И подобная речь о речи говорит лишь о том ее странном свойстве, которое мы наблюдали на всем протяжении Первого вступления. Она всегда остается подле собственного начала — как музыка подле первого взмаха дирижерской палочки. Смысл такой речи не разложен по понятиям, он движется быстро, резко, складками — вперед, не как сам человек, не как герой повествования, а лишь как пола его одежды. И от складки к складке, от сгиба к сгибу мы, читатели, точно так же продвигаемся вперед. И тот, кто говорит, лишь цепляется за речь, а не полноправно владеет ею. И так же как, ловя край одежды, мы не видим «лица» человека одетого и несущего на плечах плащ, точно так же в поэзии мы не можем встретиться с прямым готовым смыслом строк, мы должны настигать его в движении. Речь в буквальном смысле дошла до уст персонажа, говорящих губами автора, но именно это и становится ее содержанием, потому что дальше автора-рассказчика или даже дальше того, кто ее сейчас читает, она не может двинуться, это ее предельная точка — живой человек перед нею. Вспомним: «мы говоря, говорим одно: послушайте живых». Речь героев постоянно тут, у одной неподвижной точки, и постоянно движется в движении этой точки к горизонту. И что же живые, как они говорят? Они НЕ описывают, не излагают, не объясняют, не иллюстрируют. Эти модусы речи предполагают «прошлое», некое отсутствие, которое они и обслуживают. Живые здесь. Они и есть предмет речи. И главный модус живых — это их «тут», их путь, а значит, встреча и прощание.
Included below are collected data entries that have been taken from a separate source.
(** *** Termination *)

Section finite.
(** The files of the parents that the contracts of a file name *)
Definition contract_parents (child : path) (src : string) (c : pyval) : list path :=
  match base_names c with
  | Ok names =>
      omap (fun name => match resolve_parent_edge fs parse file_map remappings child src name with
                        | Ok e => er_path e
                        | Raise _ => None
                        end) names
  | Raise _ => []
  end.
Definition file_parents (child : path) : list path :=
  match load child with
  | Some src =>
      match parse_source parse src with
      | Some ast =>
          match contracts_in_ast ast with
          | Ok cs => List.concat (map (contract_parents child src) cs)
          | Raise _ => []
          end
      | None => []
      end
  | None => []
  end.

(** A finite set of files that the resolution of their parents does not leave *)
Context (F : list path).
Context (F_closed : forall child p, child ∈ F -> p ∈ file_parents child -> p ∈ F).

Definition sourced (it : item) : Prop :=
  qi_path it ∈ F /\ load (qi_path it) = Some (qi_src it) /\
  exists ast cs, parse_source parse (qi_src it) = Some ast /\ contracts_in_ast ast = Ok cs /\ qi_node it ∈ cs.

(** The keys of the contracts declared in the files *)
Definition file_keys (p : path) : list (string * string) :=
  match load p ≫= parse_source parse with
  | Some ast =>
      match contracts_in_ast ast with
      | Ok cs => omap (fun c => match name_or_unknown c with Ok n => Some (n, path_str (fs_resolve fs p)) | Raise _ => None end) cs
      | Raise _ => []
      end
  | None => []
  end.
Definition all_keys : list (string * string) := List.concat (map file_keys F).

Lemma sourced_key it k : sourced it -> key it = Ok k -> k ∈ all_keys.
Proof.
  intros (Hp & Hl & ast & cs & Ha & Hc & Hn) Hk. unfold item_key in Hk. apply res_bind_Ok in Hk as (n & Hk & [= <-]).
  unfold all_keys. apply list_elem_of_In, in_concat. exists (file_keys (qi_path it)). split.
  - apply in_map. by apply list_elem_of_In.
  - apply list_elem_of_In. unfold file_keys. rewrite Hl. cbn. rewrite Ha, Hc. apply list_elem_of_omap.
    exists (qi_node it). split; [done|]. by rewrite Hk.
Qed.

Lemma sourced_parent it parents p it' :
  sourced it -> base_names (qi_node it) = Ok parents -> p ∈ parents -> parent_of it p = Ok (inl it') -> sourced it'.
Proof.
  intros (Hp & Hl & ast0 & cs0 & Ha0 & Hc0 & Hn0) Hb Hpp (_ & Hl' & e & ast & cs & He & Hpath & Ha & Hc & Hn)%parent_item_spec.
  split_and!; [|done|by exists ast, cs]. apply (F_closed (qi_path it)); [done|]. unfold file_parents. rewrite Hl, Ha0, Hc0.
  apply list_elem_of_In, in_concat. exists (contract_parents (qi_path it) (qi_src it) (qi_node it)).
  split; [by apply in_map, list_elem_of_In|]. apply list_elem_of_In. unfold contract_parents. rewrite Hb.
  apply list_elem_of_omap. exists p. split; [done|]. by rewrite He.
Qed.

Definition unvisited (b : Bfs) : nat := length (filter (fun k => k ∉ b_visited b) all_keys).

Lemma unvisited_less b b' k :
  k ∈ all_keys -> k ∉ b_visited b -> b_visited b' = k :: b_visited b -> unvisited b' < unvisited b.
Proof.
  intros Hk Hn Hv. unfold unvisited. rewrite Hv. revert Hk. generalize all_keys. intros keys Hk.
  assert (forall ks, length (filter (fun x => x ∉ k :: b_visited b) ks) <= length (filter (fun x => x ∉ b_visited b) ks)) as Hle.
  { intros ks. induction ks as [|x ks IH]; [done|]. rewrite !filter_cons. repeat case_decide; cbn; try lia. set_solver. }
  induction keys as [|x keys IH]; [by apply not_elem_of_nil in Hk|]. rewrite !filter_cons.
  apply elem_of_cons in Hk as [<-|Hk].
  - rewrite decide_False, decide_True by set_solver. specialize (Hle keys). cbn. lia.
  - specialize (IH Hk). repeat case_decide; cbn; try lia. set_solver.
Qed.

Lemma bfs_ends b : Forall sourced (b_queue b) -> exists n, (iter_st turning n b tt).2 <> Ok None.
Proof.
  remember (unvisited b) as m eqn:Hm. revert b Hm. induction (lt_wf m) as [m _ IHm]. intros b ->.
  remember (b_queue b) as queue eqn:Hq. revert b Hq IHm. induction queue as [|it queue IHq]; intros b Hq IHm Hs.
  { exists 1. cbn. unfold bfs_turn. by rewrite <- Hq. }
  assert (forall b', turning b tt = (tt, Ok (inl b')) -> exists n, (iter_st turning n b' tt).2 <> Ok None) as Hnext.
  { intros b' Ht. apply Forall_cons in Hs as [Hit Hs].
    destruct (bfs_turn_spec _ _ _ _ (eq_sym Hq) Ht) as (k & Hk & [(_ & Hq' & Hv' & _)|(Hnew & Hv' & found & parents & new & _ & Hb & _ & Hq' & Hnew')]).
    - apply IHq; [done| |done]. unfold unvisited in *. by rewrite Hv'.
    - eapply IHm; [eapply unvisited_less; [by eapply sourced_key|exact Hnew|exact Hv']|done|].
      rewrite Hq'. apply Forall_app. split; [done|]. eapply Forall_impl; [exact Hnew'|].
      intros it' (p & Hpp & Hp). by eapply sourced_parent. }
  destruct (turning b tt) as [[] [[b'|b']|e]] eqn:Ht.
  - destruct (Hnext b' eq_refl) as [n Hn]. exists (S n). cbn [iter_st]. unfold mbind, st_bind. by rewrite Ht.
  - exists 1. cbn [iter_st]. unfold mbind, st_bind. by rewrite Ht.
  - exists 1. cbn [iter_st]. unfold mbind, st_bind. by rewrite Ht.
Qed.
End finite.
«Нет смысла в узнавании тех, кто умер», — обращается такая речь к читателю. И тебе, как живому, не надо знать «моих» рук, лица, поступков, действий, всего моего «студиума». Неважно, кто я. Важно лишь одно, что ты и должен знать, — «что я, как все, люблю». Так говорит «дух» человека: само его дыхание. И тот укол, который пронзает поверхность, держащую прошлое за стеклом, это и есть укол любви. Перебирая фотографии, Барт искал ту, где он смог бы вновь встретиться со своей недавно умершей матерью. И нашел ее не в тех, где было явно внешнее подобие, а в фотографии матери еще маленькой девочкой. Эта девочка пронзает поверхность фотографии мгновенным уколом своего бытия, чем-то неуловимым, что точно говорит — «Вот!», что значит «это она, и никто другой, та, которую я люблю». И эта найденная фотография уже не совсем «студиум» — она единственная.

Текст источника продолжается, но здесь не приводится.